Experiment Strategies

  1. Architecture: Layer count, attention patterns, embedding dimensions, activation functions
  2. Optimizer: Learning rates (per-parameter), schedule phases, momentum, weight decay
  3. Attention: Window sizes, sliding window configs, full vs. local attention
  4. Batch size: Trade-off between gradient quality and steps-per-budget
  5. Initialization: Weight init schemes, residual scaling parameters
  6. Advanced: Value embeddings, softcapped logits, GQA

Metric: Bits Per Byte (BPB)

How well the model compresses text, normalized by byte count. Vocabulary-size-independent — all architectures are directly comparable. Lower is better. See

references/gpu-training-guide.md
for the formula and interpretation table.

Benchmark Script

Use this as

autoresearch.sh
:

#!/usr/bin/env bash
set -euo pipefail

uv run train.py > run.log 2>&1

val_bpb=$(grep "^val_bpb:" run.log | tail -1 | awk '{print $2}' || echo "0")
memory=$(grep "^peak_vram_mb:" run.log | tail -1 | awk '{print $2}' || echo "0")
mfu=$(grep "^mfu_percent:" run.log | tail -1 | awk '{print $2}' || echo "0")

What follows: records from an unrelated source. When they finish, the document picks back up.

Fixpoint delay_loop (deadline : Z) (is_ : list delay_input) : PR bool :=
  match is_ with
  | [] | DelayTimer :: _ => mret false
  | DelayShutdown :: _ => mret true
  | DelayConfig files interval :: is' =>
      modify (set_p_config files interval);;
      now ← p_Now;
      if decide (deadline < now)%Z then mret false else delay_loop deadline is'
  end.

Definition runOnce (is_ : list delay_input) : PR bool :=
  run_scan;;
  now ← p_Now;
  p ← get;
  delay_loop (now + ProspectInterval_ p) is_.

(** The end of [Run]: all harvesters are told to stop, then awaited. *)
Definition shutdown : PR unit :=
  ks ← range_prospectors;
  forM_ ks stop;;
  ks' ← range_prospectors;
  forM_ ks' wait;;
  modify (fun p => set_p_spool (spool_Close (p_spool p)) p).

(** [Run], one list of delay inputs for each iteration; [false] while it has not
    been asked to shut down. *)
Fixpoint Run (iss : list (list delay_input)) : PR bool :=
  match iss with
  | [] => mret false
  | is_ :: iss' =>
      last ← runOnce is_;
      if (last : bool) then shutdown;; mret true else Run iss'
  end.

(** [NewProspector] and [init]: [LoadPrevious] calls back for each file it has
    state for, and fails or says whether there was any. *)
Definition loadCallback (file : text) (state : FileState) : PR positive :=
  i ← alloc_info (newProspectorInfoFromFileState file state);
  index_set file i;;
  mret i.

Definition init (previous : list (text * FileState)) (result : text + bool) : PR (option text) :=
  forM_ previous (fun '(file, state) => loadCallback file state;; mret tt);;
  match result with
  | inl e => mret (Some e)
  | inr havePrevious =>
      (if (havePrevious : bool) then
         modify (fun p => set_scan true (iteration p) (lastscan p) p);;
         modify (fun p => set_prospectors (prospectors p ∪ list_to_set (snd <$> map_to_list (prospectorindex p))) p)
       else mret tt);;
      mret None
  end.

Definition NewProspector (files : list (File CF)) (interval : Z) (from_beginning : bool) (spool : R) : PS :=
  mkProspector files interval ∅ ∅ from_beginning 0 zeroTime spool ∅ ∅ 0.
End Prospector.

echo "METRIC val_bpb=$val_bpb"
echo "METRIC peak_memory_mb=$memory"
echo "METRIC mfu_percent=$mfu"

Session Files

FilePurpose
autoresearch.md
Living session document — goal, metrics, scope, learnings
autoresearch.sh
Benchmark script — outputs
METRIC name=value
lines
autoresearch.jsonl
Append-only experiment log with ASI (survives restarts)

Additional Resources

  • references/gpu-training-guide.md
    — Detailed GPU setup, CUDA configuration, OOM troubleshooting, BPB formula, and performance tuning
  • scripts/parse-metrics.sh
    — Extract METRIC lines from benchmark output
  • scripts/log-experiment.sh
    — Append experiment results to autoresearch.jsonl
  • assets/prepare.py
    — Data preparation (download, tokenizer, dataloader, evaluation)
  • assets/train.py
    — Model architecture and training loop
  • assets/program.md
    — Self-contained agent instructions for the ML loop
  • assets/pyproject.toml
    — Python dependencies (PyTorch, Flash Attention, etc.)